» Records shown
(** A collaborator call that leaves the site alone. *)
Lemma faithful_perform {A} (step : Step) (f : W -> Outcome A * W) :
  (forall s w, doStep step s w = called s (f w)) ->
  faithful (perform step f).
Proof.
  intros Hd st o st'. unfold perform.
  destruct (f (st_world st)) as [o1 w1] eqn:Ef. intros [= <- <-].
  exists [step]. split; [reflexivity|].
  cbn [replay]. rewrite Hd, Ef. unfold called. cbn [fst snd logged st_site st_world].
  now destruct o1.
Qed.

(** A collaborator call that may replace the page collections. *)
Lemma faithful_paged (step : Step)
    (f : Site -> W -> Outcome (list Page * list Page) * W) :
  (forall s w, doStep step s w = paged s (f s w)) ->
  faithful (bind getSite (fun s => bind (perform step (f s)) setPages)).
Proof.
  intros Hd st o st'. unfold bind, getSite, perform, setPages.
  destruct (f (st_site st) (st_world st)) as [[ps|e] w1] eqn:Ef;
    cbn [logged st_site st_world st_trace]; intros [= <- <-];
    exists [step]; (split; [reflexivity|]);
    cbn [replay]; rewrite Hd, Ef; reflexivity.
Qed.

Lemma faithful_invoke (l : Listener) (event : Event) :
  faithful (LumeSite.invoke l event).
Proof.
  destruct l as [name|ref]; unfold LumeSite.invoke, LumeSite.run;
    (apply faithful_bind; [|intros ?; apply faithful_ret]);
    apply faithful_perform; reflexivity.
Qed.

Lemma faithful_dispatchLoop (ls : list Listener) (event : Event) :
  faithful (LumeSite.dispatchLoop ls event).
Proof.
  induction ls as [|l ls IH]; cbn [LumeSite.dispatchLoop].
  - apply faithful_ret.
  - apply faithful_bind; [apply faithful_invoke|].
    intros [|]; [exact IH | apply faithful_ret].
Qed.

Lemma faithful_dispatchEvent (event : Event) :
  faithful (LumeSite.dispatchEvent event).
Proof.
  unfold LumeSite.dispatchEvent. apply faithful_bind.
  - intros st o st' [= <- <-]. exists [Dispatch event].
    split; reflexivity.
  - intros _. apply faithful_getSite. intros s.
    destruct (listeners s !! type event);
      [apply faithful_dispatchLoop | apply faithful_ret].
Qed.

Lemma faithful_copyFile (from to : string) :
  faithful (LumeSite.copyFile from to).
Proof. apply faithful_perform. reflexivity. Qed.

Lemma faithful_copyAll (entries : list (string * string)) :
  faithful (LumeSite.copyAll entries).
Proof.
  induction entries as [|[from to] entries IH]; cbn [LumeSite.copyAll].
  - apply faithful_ret.
  - apply faithful_bind; [apply faithful_copyFile | intros _; exact IH].
Qed.

Lemma faithful_loadDirectory : faithful LumeSite.loadDirectory.
Proof. apply (faithful_paged LoadDirectory). reflexivity. Qed.

Lemma faithful_loadFile (file : string) : faithful (LumeSite.loadFile file).
Proof. apply (faithful_paged (LoadFile file)). reflexivity. Qed.

Lemma faithful_buildPages : faithful LumeSite.buildPages.
Proof.
  intros st o st'.
  apply (faithful_paged (BuildPages (source_pages (source (st_site st))))
           (fun s => renderer_buildPages (source_pages (source s)) s)).
  reflexivity.
Qed.

Lemma faithful_savePages : faithful LumeSite.savePages.
Proof.
  intros st o st'. unfold LumeSite.savePages, bind, getSite, perform.
  destruct (concurrent (pages (st_site st)) emitter_savePage (st_world st))
    as [o1 w1] eqn:Ef.
  intros [= <- <-]. exists [SavePages (pages (st_site st))].
  split; [reflexivity|]. cbn [replay doStep]. rewrite Ef.
  unfold called. cbn [fst snd logged st_site st_world]. now destruct o1.
Qed.

Lemma faithful_start (label : string) : faithful (LumeSite.start label).
Proof. apply faithful_perform. reflexivity. Qed.

Lemma faithful_stop (label : string) : faithful (LumeSite.stop label).
Proof. apply faithful_perform. reflexivity. Qed.

Lemma faithful_clear : faithful LumeSite.clear.
Proof. apply faithful_perform. reflexivity. Qed.
(** ** Rendering integers *)

Lemma uint_digits u : all_chars is_digit (NilEmpty.string_of_uint u) = true.
Proof. induction u; simpl; try reflexivity; exact IHu. Qed.

Lemma string_of_uint_numeral u : numeral (NilZero.string_of_uint u).
Proof.
  destruct u; (split; [discriminate|]);
    try reflexivity;
    match goal with
    | |- all_chars _ (NilZero.string_of_uint ?d) = true => apply (uint_digits d)
    end.
Qed.

Lemma str_int n : printable n -> int (str n) = Some n.
Proof.
  intros Hp. rewrite (int_within _ Hp).
  unfold str. rewrite NilZero.isi.
  - simpl. rewrite DecimalZ.of_to. reflexivity.
  - destruct n; simpl; intros H; inversion H.
    + eapply DecimalPos.Unsigned.to_uint_nonnil; eassumption.
  - destruct n; simpl; intros H; inversion H.
    eapply DecimalPos.Unsigned.to_uint_nonnil; eassumption.
Qed.

(** What [int] returns can be formatted: its numeral has no more digits
    than the text [int] has read. *)
Lemma count_digits_uint u :
  count_digits (NilEmpty.string_of_uint u) = nb_digits u.
Proof.
  induction u; simpl; try reflexivity; rewrite <- IHu; reflexivity.
Qed.

Lemma count_digits_nonnil u :
  u <> Nil -> count_digits (NilZero.string_of_uint u) = nb_digits u.
Proof.
  intros H. destruct u; try congruence; apply (count_digits_uint _).
Qed.

Lemma count_digits_unorm u :
  (count_digits (NilZero.string_of_uint (unorm u))
   <= count_digits (NilZero.string_of_uint u))%nat.
Proof.
  destruct u as [|u|u|u|u|u|u|u|u|u|u];
    try (unfold unorm; simpl nzhead; apply Nat.le_refl).
  rewrite (count_digits_nonnil (D0 u)) by discriminate.
  unfold unorm. simpl nzhead.
  pose proof (DecimalFacts.nb_digits_nzhead u) as Hn.
  destruct (nzhead u) eqn:E;
    rewrite count_digits_nonnil by discriminate; simpl in *; lia.
Qed.
Lemma text_max_cases (x y : string) :
  (text_max x y = y /\ String.leb x y = true) \/
  (text_max x y = x /\ String.leb y x = true).
Proof.
  unfold text_max. destruct (String.leb x y) eqn:E; [now left|].
  right. split; [reflexivity|]. destruct (String.leb_total x y) as [H|H]; congruence.
Qed.

Lemma leb_refl (x : string) : String.leb x x = true.
Proof. apply Is_true_true. change (String.le x x). reflexivity. Qed.

Lemma leb_trans (x y z : string) :
  String.leb x y = true -> String.leb y z = true -> String.leb x z = true.
Proof.
  intros H1 H2. apply Is_true_true. apply Is_true_true in H1, H2.
  change (String.le x z). now transitivity y.
Qed.

Lemma foldl_text_min x xs :
  foldl text_min x xs ∈ x :: xs /\
  forall y, y ∈ x :: xs -> String.leb (foldl text_min x xs) y = true.
Proof.
  revert x. induction xs as [|z xs IH]; intros x; simpl.
  - split; [left|]. intros y Hy. apply list_elem_of_singleton in Hy as ->. apply leb_refl.
  - destruct (IH (text_min x z)) as [Hin Hle]. split.
    + apply elem_of_cons in Hin as [Hin|Hin]; [|now do 2 right].
      rewrite Hin. destruct (text_min_cases x z) as [[-> _]|[-> _]]; [left | right; left].
    + intros y Hy.
      pose proof (Hle (text_min x z) ltac:(left)) as Hm.
      apply elem_of_cons in Hy as [->|Hy]; [|apply elem_of_cons in Hy as [->|Hy]].
      * eapply leb_trans; [exact Hm|].
        destruct (text_min_cases x z) as [[-> _]|[-> H]]; [apply leb_refl | exact H].
      * eapply leb_trans; [exact Hm|].
        destruct (text_min_cases x z) as [[-> H]|[-> _]]; [exact H | apply leb_refl].
      * apply Hle. now right.
Qed.

Lemma foldl_text_max x xs :
  foldl text_max x xs ∈ x :: xs /\
  forall y, y ∈ x :: xs -> String.leb y (foldl text_max x xs) = true.
Proof.
  revert x. induction xs as [|z xs IH]; intros x; simpl.
  - split; [left|]. intros y Hy. apply list_elem_of_singleton in Hy as ->. apply leb_refl.
  - destruct (IH (text_max x z)) as [Hin Hle]. split.
    + apply elem_of_cons in Hin as [Hin|Hin]; [|now do 2 right].
      rewrite Hin. destruct (text_max_cases x z) as [[-> _]|[-> _]]; [right; left | left].
    + intros y Hy.
      pose proof (Hle (text_max x z) ltac:(left)) as Hm.
      apply elem_of_cons in Hy as [->|Hy]; [|apply elem_of_cons in Hy as [->|Hy]].
      * eapply leb_trans; [|exact Hm].
        destruct (text_max_cases x z) as [[-> H]|[-> _]]; [exact H | apply leb_refl].
      * eapply leb_trans; [|exact Hm].
        destruct (text_max_cases x z) as [[-> _]|[-> H]]; [apply leb_refl | exact H].
      * apply Hle. now right.
Qed.

(** A column either has no missing value, and [omap id] has all of it, or
    has one. *)
Lemma omap_id_length (col : list (option string)) :
  (length (omap id col) = length col /\ col = map Some (omap id col)) \/
  (length (omap id col) < length col /\ None ∈ col)%nat.
Proof.
  induction col as [|[x|] col IH].
  - now left.
  - change (omap id (Some x :: col)) with (x :: omap id col). simpl length. simpl map.
    destruct IH as [[Hl He]|[Hl Hn]].
    + left. split; [now rewrite Hl | now rewrite <- He].
    + right. split; [lia | now right].
  - change (omap id (None :: col)) with (omap id col). simpl length.
    right. split; [|left].
    destruct IH as [[Hl _]|[Hl _]]; lia.
Qed.

(** The three outcomes of "min" or "max" on the column of a group. *)
Lemma agg_text_cases op (col : list (option string)) :
  (agg_text op col = inr None /\ forall c, c ∈ col -> c = None) \/
  (exists x xs, agg_text op col = inr (Some (foldl op x xs)) /\ col = map Some (x :: xs)) \/
  (agg_text op col = inl TypeError /\ None ∈ col /\ exists s, Some s ∈ col).
Proof.
  unfold agg_text. destruct (omap id col) as [|x xs] eqn:E.
  - left. split; [reflexivity|]. intros [s|] Hc; [|reflexivity].
    assert (s ∈ omap id col) as Hs by (apply list_elem_of_omap; now exists (Some s)).
    rewrite E in Hs. inversion Hs.
  - right. destruct (omap_id_length col) as [[Hl He]|[Hl Hn]]; rewrite E in Hl.
    + left. exists x, xs. rewrite Hl, Nat.eqb_refl. rewrite E in He. now split.
    + right. destruct (Nat.eqb_spec (length (x :: xs)) (length col)) as [Heq|_]; [lia|].
      split; [reflexivity|]. split; [exact Hn|]. exists x.
      assert (x ∈ omap id col) as Hx by (rewrite E; left).
      apply list_elem_of_omap in Hx as ([y|] & Hy & Hid); simpl in Hid; congruence.
Qed.

Lemma elem_of_line_group k tbl o :
  o ∈ line_group k tbl <-> o ∈ tbl /\ line_Sector o = Some k.
Proof.
  unfold line_group. rewrite !list_elem_of_In, filter_In, bool_decide_eq_true. tauto.
Qed.

Lemma elem_of_line_keys tbl k :
  k ∈ line_keys tbl <-> exists o, o ∈ tbl /\ line_Sector o = Some k.
Proof.
  unfold line_keys. rewrite merge_sort_Permutation, elem_of_remove_dups, list_elem_of_omap.
  reflexivity.
Qed.

Lemma NoDup_line_keys tbl : NoDup (line_keys tbl).
Proof.
  unfold line_keys. rewrite merge_sort_Permutation. apply NoDup_remove_dups.
Qed.

Lemma mixed_group_column tbl col k :
  mixed_group tbl col k <->
  None ∈ map col (line_group k tbl) /\ exists s, Some s ∈ map col (line_group k tbl).
Proof.
  unfold mixed_group. split.
  - intros [(o & Ho & Hk & Hc) (o' & s & Ho' & Hk' & Hc')]. split.
    + rewrite <- Hc. apply list_elem_of_fmap_2. now apply elem_of_line_group.
    + exists s. rewrite <- Hc'. apply list_elem_of_fmap_2. now apply elem_of_line_group.
  - intros [Hn (s & Hs)].
    apply list_elem_of_fmap in Hn as (o & Hc & Ho). apply elem_of_line_group in Ho as [Ho Hk].
    apply list_elem_of_fmap in Hs as (o' & Hc' & Ho'). apply elem_of_line_group in Ho' as [Ho' Hk'].
    split; [now exists o | now exists o', s].
Qed.
(* ===== verification/_CoqProject ===== *)
-Q . S2P
Prelude.v
ReplTime.v
ParseNumber.v
HostAndPort.v
ReplTag.v
ReplConfig.v
ConfigChecks.v
Heartbeat.v
Topology.v
TopologyElection.v
TopologySync.v
TopologyHeartbeat.v
TopologyInv.v
TopologyProps.v
Election.v
QuorumCheck.v
Voting.v
Commit.v
ConfigInstall.v
ConfigInstallInv.v
ConfigChange.v
ConfigChangeInv.v
ConfigChangeProps.v
LockRequestList.v
LockManager.v
LockHeadInv.v
LockHeadOps.v
LockManagerInv.v
LockManagerOps.v
LockManagerProps.v
DeadlockDetector.v
FastMap.v
Locker.v
LockerView.v
LockerOps.v
LockerInv.v
LockerCalls.v
LockerWait.v
LockerProps.v
LockGuards.v
Bson.v
BsonElement.v
BsonIter.v
BsonPrint.v
BsonStorage.v
BsonValidate.v
BsonReader.v
BsonValidateProps.v
AuthPrivilege.v
BuiltinRoles.v
RoleGraph.v
RoleSet.v
RoleGraphInv.v
RoleGraphOps.v
RoleGraphDfs.v
RoleGraphProps.v
AuthUser.v
AuthSession.v
AuthSessionProps.v
AuthDecision.v
AuthAccess.v
AuthCache.v
AuthCacheProps.v
(* ===== verification/ConfigChecks.v ===== *)
(** * Checks of a new replica set configuration (db/repl/repl_set_config_checks.cpp)

    What a node checks before it installs a configuration, at start-up, on replSetInitiate,
    on replSetReconfig and when a heartbeat brings one: that it is valid, that it may follow
    the current one, and that exactly one member of it is this node.  [isSelf] is the network
    probe that tells whether a host is this node; it is a parameter. *)
From S2P Require Import Prelude ParseNumber HostAndPort ReplTag ReplConfig.

Module ConfigChecks.
Implicit Types c oldConfig newConfig : ReplSetConfig.
Section checks.
Context (p : ServerParams) (isSelf : HostAndPort → bool).

Definition meConfigs newConfig : list (Z * MemberConfig) :=
  List.filter (λ im, isSelf (mc_host im.2)) (indexed (_members newConfig)).
Definition findSelfInConfig newConfig : outcome (StatusWith Z) :=
  match meConfigs newConfig with
  | [] => Ret (Err NodeNotFound)
  | [(myIndex, _)] =>
      check 84 ((0 <=? myIndex) && (myIndex <? RSC.getNumMembers newConfig)) ;;
      Ret (OK myIndex)
  | _ => Ret (Err DuplicateKey)
  end.

Definition checkElectable newConfig (configIndex : Z) : outcome Status :=
  myConfig ← RSC.getMemberAt newConfig configIndex;
  Ret (if negb (MC.isElectable myConfig) then Err NodeNotElectable else OK tt).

» Try it
If a line in the records above has the word "Definition", copy it out.

» Result of this task
Definition meConfigs newConfig : list (Z * MemberConfig) :=
Definition findSelfInConfig newConfig : outcome (StatusWith Z) :=
Definition checkElectable newConfig (configIndex : Z) : outcome Status :=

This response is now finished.